WHAT TO WORK ON: Look below for lines that hold the string "auto" and copy each one.

(Records drawn from a dataset)

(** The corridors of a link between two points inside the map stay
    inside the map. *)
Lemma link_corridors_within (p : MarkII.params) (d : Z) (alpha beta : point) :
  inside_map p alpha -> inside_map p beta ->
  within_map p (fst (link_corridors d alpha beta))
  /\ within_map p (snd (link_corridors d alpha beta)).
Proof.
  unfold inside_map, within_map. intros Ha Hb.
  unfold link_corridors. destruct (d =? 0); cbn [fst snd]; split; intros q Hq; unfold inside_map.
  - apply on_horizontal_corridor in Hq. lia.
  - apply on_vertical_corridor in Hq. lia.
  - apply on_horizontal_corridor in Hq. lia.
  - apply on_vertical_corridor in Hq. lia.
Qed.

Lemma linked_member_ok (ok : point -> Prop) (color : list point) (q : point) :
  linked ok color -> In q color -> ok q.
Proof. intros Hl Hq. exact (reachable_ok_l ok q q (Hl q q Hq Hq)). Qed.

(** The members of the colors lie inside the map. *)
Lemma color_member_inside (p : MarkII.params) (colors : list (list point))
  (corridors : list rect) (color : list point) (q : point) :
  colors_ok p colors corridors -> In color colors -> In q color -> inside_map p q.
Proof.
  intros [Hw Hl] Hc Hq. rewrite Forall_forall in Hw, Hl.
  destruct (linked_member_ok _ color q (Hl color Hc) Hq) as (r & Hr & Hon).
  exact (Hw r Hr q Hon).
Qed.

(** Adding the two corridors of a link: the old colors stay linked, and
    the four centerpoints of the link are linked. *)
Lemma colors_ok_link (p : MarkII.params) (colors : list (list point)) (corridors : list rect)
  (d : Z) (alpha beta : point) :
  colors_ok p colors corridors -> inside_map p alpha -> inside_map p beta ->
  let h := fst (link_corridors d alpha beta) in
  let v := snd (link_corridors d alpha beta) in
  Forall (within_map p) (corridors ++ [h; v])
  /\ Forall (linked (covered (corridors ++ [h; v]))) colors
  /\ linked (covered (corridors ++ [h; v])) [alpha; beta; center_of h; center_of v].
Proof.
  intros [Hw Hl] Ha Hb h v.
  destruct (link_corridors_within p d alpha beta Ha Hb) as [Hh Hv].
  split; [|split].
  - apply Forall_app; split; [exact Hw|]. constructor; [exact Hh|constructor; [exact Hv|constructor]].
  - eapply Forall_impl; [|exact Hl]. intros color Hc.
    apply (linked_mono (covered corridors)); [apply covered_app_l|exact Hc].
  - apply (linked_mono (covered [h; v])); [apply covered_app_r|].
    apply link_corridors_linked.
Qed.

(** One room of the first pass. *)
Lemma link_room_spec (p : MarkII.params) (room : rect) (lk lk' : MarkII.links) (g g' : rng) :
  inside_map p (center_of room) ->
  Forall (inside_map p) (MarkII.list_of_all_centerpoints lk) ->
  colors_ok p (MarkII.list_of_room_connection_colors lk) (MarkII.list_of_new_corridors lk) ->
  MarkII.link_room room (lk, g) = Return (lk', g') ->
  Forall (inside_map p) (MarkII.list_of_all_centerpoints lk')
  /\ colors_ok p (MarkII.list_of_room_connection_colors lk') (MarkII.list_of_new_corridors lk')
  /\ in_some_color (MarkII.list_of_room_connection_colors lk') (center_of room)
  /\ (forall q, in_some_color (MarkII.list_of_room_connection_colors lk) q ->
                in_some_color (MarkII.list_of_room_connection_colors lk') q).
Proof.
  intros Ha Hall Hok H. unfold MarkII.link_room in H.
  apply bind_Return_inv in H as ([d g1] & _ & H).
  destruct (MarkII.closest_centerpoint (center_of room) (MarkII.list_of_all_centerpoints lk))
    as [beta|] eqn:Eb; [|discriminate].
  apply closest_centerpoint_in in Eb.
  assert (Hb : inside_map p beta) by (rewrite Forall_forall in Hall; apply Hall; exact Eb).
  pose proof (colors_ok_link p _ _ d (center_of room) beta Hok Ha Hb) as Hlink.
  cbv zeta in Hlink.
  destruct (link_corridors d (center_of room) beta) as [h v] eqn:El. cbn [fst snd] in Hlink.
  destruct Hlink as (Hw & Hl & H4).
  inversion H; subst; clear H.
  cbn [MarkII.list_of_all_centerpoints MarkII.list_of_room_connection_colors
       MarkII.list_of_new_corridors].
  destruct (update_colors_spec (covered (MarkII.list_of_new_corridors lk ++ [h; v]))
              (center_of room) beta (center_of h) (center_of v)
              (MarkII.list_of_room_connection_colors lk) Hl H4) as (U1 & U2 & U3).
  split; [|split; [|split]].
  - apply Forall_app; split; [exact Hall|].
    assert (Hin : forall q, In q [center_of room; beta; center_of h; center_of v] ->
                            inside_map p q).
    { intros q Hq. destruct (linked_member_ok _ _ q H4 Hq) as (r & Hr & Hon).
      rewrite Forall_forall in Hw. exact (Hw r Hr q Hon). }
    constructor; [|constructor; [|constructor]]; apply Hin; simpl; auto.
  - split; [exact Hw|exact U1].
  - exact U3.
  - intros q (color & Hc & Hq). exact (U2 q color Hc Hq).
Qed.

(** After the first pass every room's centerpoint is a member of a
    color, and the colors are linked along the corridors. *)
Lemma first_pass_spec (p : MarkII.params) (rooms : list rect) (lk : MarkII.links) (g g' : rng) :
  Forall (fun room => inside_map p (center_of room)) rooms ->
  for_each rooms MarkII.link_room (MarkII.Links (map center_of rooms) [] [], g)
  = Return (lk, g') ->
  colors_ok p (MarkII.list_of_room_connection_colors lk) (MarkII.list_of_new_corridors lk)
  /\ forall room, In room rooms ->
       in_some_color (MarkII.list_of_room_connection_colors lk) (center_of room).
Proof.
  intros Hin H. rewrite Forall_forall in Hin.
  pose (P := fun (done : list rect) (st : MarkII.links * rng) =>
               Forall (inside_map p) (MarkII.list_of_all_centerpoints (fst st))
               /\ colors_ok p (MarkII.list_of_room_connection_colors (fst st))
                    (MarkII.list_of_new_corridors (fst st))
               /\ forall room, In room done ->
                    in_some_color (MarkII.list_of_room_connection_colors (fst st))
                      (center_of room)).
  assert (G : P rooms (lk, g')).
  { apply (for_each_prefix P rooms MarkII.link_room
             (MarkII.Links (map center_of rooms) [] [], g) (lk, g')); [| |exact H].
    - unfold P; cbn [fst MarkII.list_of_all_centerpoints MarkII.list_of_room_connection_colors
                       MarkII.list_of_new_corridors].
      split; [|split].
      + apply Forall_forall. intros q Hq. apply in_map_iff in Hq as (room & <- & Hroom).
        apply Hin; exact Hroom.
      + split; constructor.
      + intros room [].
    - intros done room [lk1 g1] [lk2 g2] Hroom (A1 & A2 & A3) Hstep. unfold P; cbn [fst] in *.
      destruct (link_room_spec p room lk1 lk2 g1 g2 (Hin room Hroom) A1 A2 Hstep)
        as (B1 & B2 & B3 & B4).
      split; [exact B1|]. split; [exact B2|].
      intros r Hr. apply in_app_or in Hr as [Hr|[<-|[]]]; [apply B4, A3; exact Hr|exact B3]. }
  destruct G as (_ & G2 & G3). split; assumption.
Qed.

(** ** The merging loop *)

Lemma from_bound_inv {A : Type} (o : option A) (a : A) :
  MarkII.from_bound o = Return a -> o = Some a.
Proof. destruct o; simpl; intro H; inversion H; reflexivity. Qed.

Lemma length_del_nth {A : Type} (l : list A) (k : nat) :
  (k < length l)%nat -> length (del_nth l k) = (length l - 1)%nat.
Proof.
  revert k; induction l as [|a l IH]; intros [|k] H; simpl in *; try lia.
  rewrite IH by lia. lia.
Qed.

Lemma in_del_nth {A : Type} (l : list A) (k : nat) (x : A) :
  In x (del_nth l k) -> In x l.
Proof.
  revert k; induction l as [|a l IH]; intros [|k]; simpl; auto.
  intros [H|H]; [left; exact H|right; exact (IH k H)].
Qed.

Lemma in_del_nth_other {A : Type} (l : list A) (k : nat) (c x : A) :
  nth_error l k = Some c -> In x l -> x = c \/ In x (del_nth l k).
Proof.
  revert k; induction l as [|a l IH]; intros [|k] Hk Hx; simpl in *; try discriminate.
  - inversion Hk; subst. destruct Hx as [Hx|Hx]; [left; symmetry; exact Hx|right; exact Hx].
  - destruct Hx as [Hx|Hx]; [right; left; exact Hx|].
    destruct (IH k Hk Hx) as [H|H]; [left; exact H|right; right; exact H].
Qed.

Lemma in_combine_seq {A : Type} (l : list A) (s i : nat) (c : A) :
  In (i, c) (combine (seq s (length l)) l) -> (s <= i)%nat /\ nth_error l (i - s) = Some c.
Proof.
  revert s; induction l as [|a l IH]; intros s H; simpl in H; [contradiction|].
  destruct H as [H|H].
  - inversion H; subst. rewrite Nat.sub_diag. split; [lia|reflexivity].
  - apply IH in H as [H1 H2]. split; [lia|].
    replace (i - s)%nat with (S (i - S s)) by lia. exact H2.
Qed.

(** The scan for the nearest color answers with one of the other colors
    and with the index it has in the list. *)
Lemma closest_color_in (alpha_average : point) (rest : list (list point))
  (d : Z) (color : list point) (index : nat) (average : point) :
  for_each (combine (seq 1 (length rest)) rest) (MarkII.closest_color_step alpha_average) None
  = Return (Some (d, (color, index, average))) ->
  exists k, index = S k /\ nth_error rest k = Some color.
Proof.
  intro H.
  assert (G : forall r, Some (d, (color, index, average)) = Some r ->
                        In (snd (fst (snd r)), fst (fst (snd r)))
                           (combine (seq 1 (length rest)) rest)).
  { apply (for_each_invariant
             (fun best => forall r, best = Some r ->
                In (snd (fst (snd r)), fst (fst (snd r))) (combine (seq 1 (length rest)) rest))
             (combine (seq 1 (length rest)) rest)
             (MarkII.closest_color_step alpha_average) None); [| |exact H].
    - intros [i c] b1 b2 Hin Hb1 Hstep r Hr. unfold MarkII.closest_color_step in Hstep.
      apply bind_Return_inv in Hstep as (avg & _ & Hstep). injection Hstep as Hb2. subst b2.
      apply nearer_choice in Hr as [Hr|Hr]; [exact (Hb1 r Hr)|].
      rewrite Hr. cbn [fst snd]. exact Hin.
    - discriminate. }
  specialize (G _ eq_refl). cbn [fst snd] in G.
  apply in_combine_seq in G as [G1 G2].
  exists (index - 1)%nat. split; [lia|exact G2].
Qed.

RESPONSE BELOW:
    constructor; [|constructor; [|constructor]]; apply Hin; simpl; auto.
  revert k; induction l as [|a l IH]; intros [|k]; simpl; auto.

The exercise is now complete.